A splashy Barry Manilow production called "Copacabana," new fleet-wide casual dining and early spring discounts may be harbingers of still more changes to come for the formerly sedate Holland America Line, which is working to perk up its image.
"Copacabana" salutes 1940s movies, pre-Castro Havana and Manilow's music. Previous versions were seen on CBS-TV, at Caesars in Atlantic City and in London's West End. The production began playing aboard the Ryndam and Statendam Jan. 1 and will be featured on the new Volendam at its debut in August. It will soon be added to the entertainment aboard Rotterdam and Maasdam.
The Lido buffet restaurants aboard all eight Holland America ships have opened for dinner service for several nights during each sailing. The open-seating meal features four main-dish choices (salmon, steak, chicken or lasagna) plus shrimp cocktail, French onion soup, Caesar salad, vegetables, baked potato and two desserts.
The Mexican Riviera cruise goes on sale for as little as $115 per day per person, double occupancy, when booked ahead. It is part of a repositioning bargain. Since the line has to reposition ships for the Alaska summer season, coastal cruises between Acapulco and Vancouver during the spring and fall offer 33 itineraries ranging from two to nine days. Spring-season dates are March 26 to May 4, and fall sailings are scheduled between Sept. 23 and Oct. 9. For more information, call a travel agent or Holland America at (800) 426-0327.
A seven-day Caribbean cruise aboard the Westerdam begins as low as $799 for an inside cabin and $899 for an outside cabin, per person, double occupancy, plus air fare. Departing Fort Lauderdale March 27, the round-trip sailing calls at Nassau, San Juan, St. John, St. Thomas and HAL's private island, Half Moon Cay.
On two spring departures, Asia cruises aboard the Nieuw Amsterdam are discounted 50%, with a March 14 Singapore-to-Hong Kong, 15-day sailing starting at $1,813 per person, double occupancy, and a March 29 Hong Kong-to-Osaka cruise starting at $1,898 per person, double occupancy. Port charges and taxes are included, and special air fares are also offered for round-trip add-ons--$899 per person from the West Coast.
Holland America's flagship Rotterdam called recently in Los Angeles outbound on its world cruise, and we took the opportunity to walk through for a second visit. When the ship made its inaugural sailing in late 1997, we spent an undue amount of time looking for reminders or even artifacts from the previous Rotterdam. (That much-loved vessel debuted in 1959 and made 29 around-the-world cruises before being sold to Premier Cruise Line in September 1997 to become the Rembrandt.)
This time, we were struck by how many things did remind us of the previous Rotterdam, from the pull-down seats in the elevators and the batik privacy curtains to divide sleeping area from sitting area in the cabins, to the Tropic Bar, with its rattan furniture.

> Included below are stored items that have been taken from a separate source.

(** Pack L signatures.  What a node or worker signs for an assignment, result or
    cancellation survives the wire and is accepted under its key; a session id
    determines hello, challenge and both signatures (or the two hashed messages
    collide), the authentication message determines hello and challenge, and a
    message signed for one purpose is never a message of another purpose. *)
Theorem pack_l_signatures sk core rcore ccore h c h' c' ws ws' ns ns' :
  (forall a, assignment_core_wf core -> WorkAssignmentV1_new_signed core sk = Ok a ->
     WorkAssignmentV1_decode (WorkAssignmentV1_encode a) = Ok a /\
     WorkAssignmentV1_verify_node_signature a (sk_public sk) = Ok tt) /\
  (forall w, result_core_wf rcore -> WorkResultV1_new_signed rcore sk = Ok w ->
     WorkResultV1_decode (WorkResultV1_encode w) = Ok w /\
     WorkResultV1_verify_worker_signature w (sk_public sk) = Ok tt) /\
  (forall w, cancel_core_wf ccore -> WorkCancelV1_new_signed ccore sk = Ok w ->
     WorkCancelV1_decode (WorkCancelV1_encode w) = Ok w /\
     WorkCancelV1_verify_node_signature w (sk_public sk) = Ok tt) /\
  (hello_wf h -> hello_wf h' -> challenge_wf c -> challenge_wf c' ->
   length ws = 64%nat -> length ws' = 64%nat ->
   (worker_auth_message h c = worker_auth_message h' c' -> h = h' /\ c = c') /\
   (session_id h c ws ns = session_id h' c' ws' ns' ->
    (h = h' /\ c = c' /\ ws = ws' /\ ns = ns') \/
    collides [session_message h c ws ns] [session_message h' c' ws' ns'])) /\
  worker_auth_message h c <> node_accept_message h' c' ws /\
  (forall k i, assignment_message core k i <> result_message rcore /\
     assignment_message core k i <> cancel_message ccore /\
     assignment_message core k i <> node_accept_message h c ws).
Proof.
  split; [|split; [|split; [|split; [|split]]]].
  - unfold WorkAssignmentV1_new_signed. intros a Hw Ha. inv_ok.
    set (a := {| wa_core := core |}) in *.
    assert (WorkAssignmentV1_validate_derived a = Ok tt) as Hd.
    { apply validate_derived_iff. split; [apply Hw|done]. }
    split.
    + apply assignment_codec. split; [|done]. split; [done|]. split; [apply sk_sign_length|done].
    + unfold WorkAssignmentV1_verify_node_signature. rewrite Hd. apply verify_message_signed.
  - unfold WorkResultV1_new_signed. intros w Hw H. inv_ok. split.
    + apply result_codec. split; [|done]. split; [done|apply sk_sign_length].
    + unfold WorkResultV1_verify_worker_signature. cbn [wr_core wr_worker_signature].
      rewrite (proj2 Hw). apply verify_message_signed.
  - unfold WorkCancelV1_new_signed. intros w Hw H. inv_ok. split.
    + apply cancel_codec. split; [|done]. split; [done|apply sk_sign_length].
    + apply verify_message_signed.
  - intros Hh Hh' Hc Hc' Hws Hws'. unfold worker_auth_message. rewrite !app_nil_l, <- !app_assoc. split.
    + intros He%app_inv_head. rewrite <- (app_nil_r (NodeChallengeV1_encode c)),
        <- (app_nil_r (NodeChallengeV1_encode c')) in He.
      apply hello_challenge_inj in He; naive_solver.
    + apply session_id_inj_or; (done || lia).
  - unfold worker_auth_message, node_accept_message. rewrite !app_nil_l, <- !app_assoc.
    intros He%sign_domain_inj; [done|unfold SIGN_DOMAINS; set_solver..].
  - intros k i. unfold assignment_message, result_message, cancel_message, node_accept_message.
    rewrite !app_nil_l, <- !app_assoc.
    split_and!; intros He%sign_domain_inj; (done || (unfold SIGN_DOMAINS; set_solver)).
Qed.
(* ===== verification/Ledger.v ===== *)
(** Crate [mutiny-worker], file ledger.rs: the durable ledger of reserved work.

    The file format, the in-memory operations, and the replacement protocol
    [commit_atomic] on a model of the three files it touches.  Every file-system
    call asks a list of faults what happens to it: it can work, fail with an
    I/O error, or be where the process is stopped; a write that does not
    complete leaves arbitrary content.  Renames and removals are atomic, and
    reading a file that is there always works.  What is interrupted is the
    process: the next one sees every call that took effect.  A loss of power is
    not modelled; the code syncs the file but not its directory, so that one
    could also undo renames that had returned.
    Projections: [lg_] for [LedgerRecordV1], [wl_] for [WorkerBudgetLedgerV1],
    [d_] for the files. *)

From stdpp Require Import strings.
From S2P Require Import Prelude Crypto Smt Worker.

Definition LEDGER_MAGIC : bytes := ascii_bytes "MUTWLDG1".
Definition LEDGER_VERSION : Z := 1.
Definition LEDGER_CHECKSUM_DOMAIN : bytes := ascii_bytes "MUTINY-WORKER-BUDGET-LEDGER-V1".
Definition HEADER_LEN : nat := 8 + 2 + 4 + 8 + 4.
Definition RECORD_LEN : nat := 32 + 32 + 8 + 32 + 2 + 2 + 32 + 32 + 32 + 8 + 1.
Definition CHECKSUM_LEN : nat := 32.

Definition STATUS_RESERVED : Z := 0x01.
Definition STATUS_SENT : Z := 0x02.
Definition STATUS_COMPLETED_NO_WIN : Z := 0x03.
Definition STATUS_CANDIDATE_WIN : Z := 0x04.
Definition STATUS_CANCELLED : Z := 0x05.
Definition STATUS_INVALID_WIN : Z := 0x06.

Inductive LedgerError :=
| LedgerIo
| LedgerPackL (e : PackLError)
| LedgerFormat (what : String.string)
| LedgerChecksum
| LedgerReplay
| AssignmentNotFound
| LedgerNetworkMismatch.

Record LedgerRecordV1 := {
  lg_ticket_key : bytes32;
  lg_parent_block_hash : bytes32;
  lg_target_epoch : Z;
  lg_license_id : bytes32;
  lg_ticket_index : Z;
  lg_work_units_for_epoch : Z;
  lg_worker_id : bytes32;
  lg_session_id : bytes32;
  lg_assignment_id : bytes32;
  lg_assignment_sequence : Z;
  lg_status : Z;
}.

Definition known_status (s : Z) : bool :=
  existsb (Z.eqb s)
    [STATUS_RESERVED; STATUS_SENT; STATUS_COMPLETED_NO_WIN; STATUS_CANDIDATE_WIN; STATUS_CANCELLED;
     STATUS_INVALID_WIN].

Definition LedgerRecordV1_encode_into (r : LedgerRecordV1) (out : bytes) : bytes :=
  let out := out ++ lg_ticket_key r in
  let out := out ++ lg_parent_block_hash r in
  let out := out ++ be_bytes 8 (lg_target_epoch r) in
  let out := out ++ lg_license_id r in
  let out := out ++ be_bytes 2 (lg_ticket_index r) in
  let out := out ++ be_bytes 2 (lg_work_units_for_epoch r) in
  let out := out ++ lg_worker_id r in
  let out := out ++ lg_session_id r in
  let out := out ++ lg_assignment_id r in
  let out := out ++ be_bytes 8 (lg_assignment_sequence r) in
  out ++ [byte_of_Z (lg_status r)].

(** The running index [p] of the source is written out. *)
Definition LedgerRecordV1_decode (bs : bytes) : result LedgerError LedgerRecordV1 :=
  if negb (length bs =? RECORD_LEN)%nat then Err (LedgerFormat "wrong record length") else
  Ok {| lg_ticket_key := slice 0 32 bs;
        lg_parent_block_hash := slice 32 64 bs;
        lg_target_epoch := be_val (slice 64 72 bs);
        lg_license_id := slice 72 104 bs;
        lg_ticket_index := be_val (slice 104 106 bs);
        lg_work_units_for_epoch := be_val (slice 106 108 bs);
        lg_worker_id := slice 108 140 bs;
        lg_session_id := slice 140 172 bs;
        lg_assignment_id := slice 172 204 bs;
        lg_assignment_sequence := be_val (slice 204 212 bs);
        lg_status := be_val (slice 212 213 bs) |}.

This year's world passengers set out on a 98-day voyage to the South Pacific, New Zealand, Australia, Indonesia, Malaysia, China, Thailand, India, the Middle East and the Mediterranean, ending April 28 in New York.
Executive chef Joachim Barelmann's menus are worked out on a 40-day cycle, but he will prepare special orders with advance notice. While the menus and cooking styles reflect the modern kitchen, Barelmann admits his passengers also want old-fashioned food.
"Every day at lunch in the Lido buffet, there is a corner table with bread pudding," he says. "It's a tradition."
A new sister ship for the Rotterdam will join the fleet in late 2000.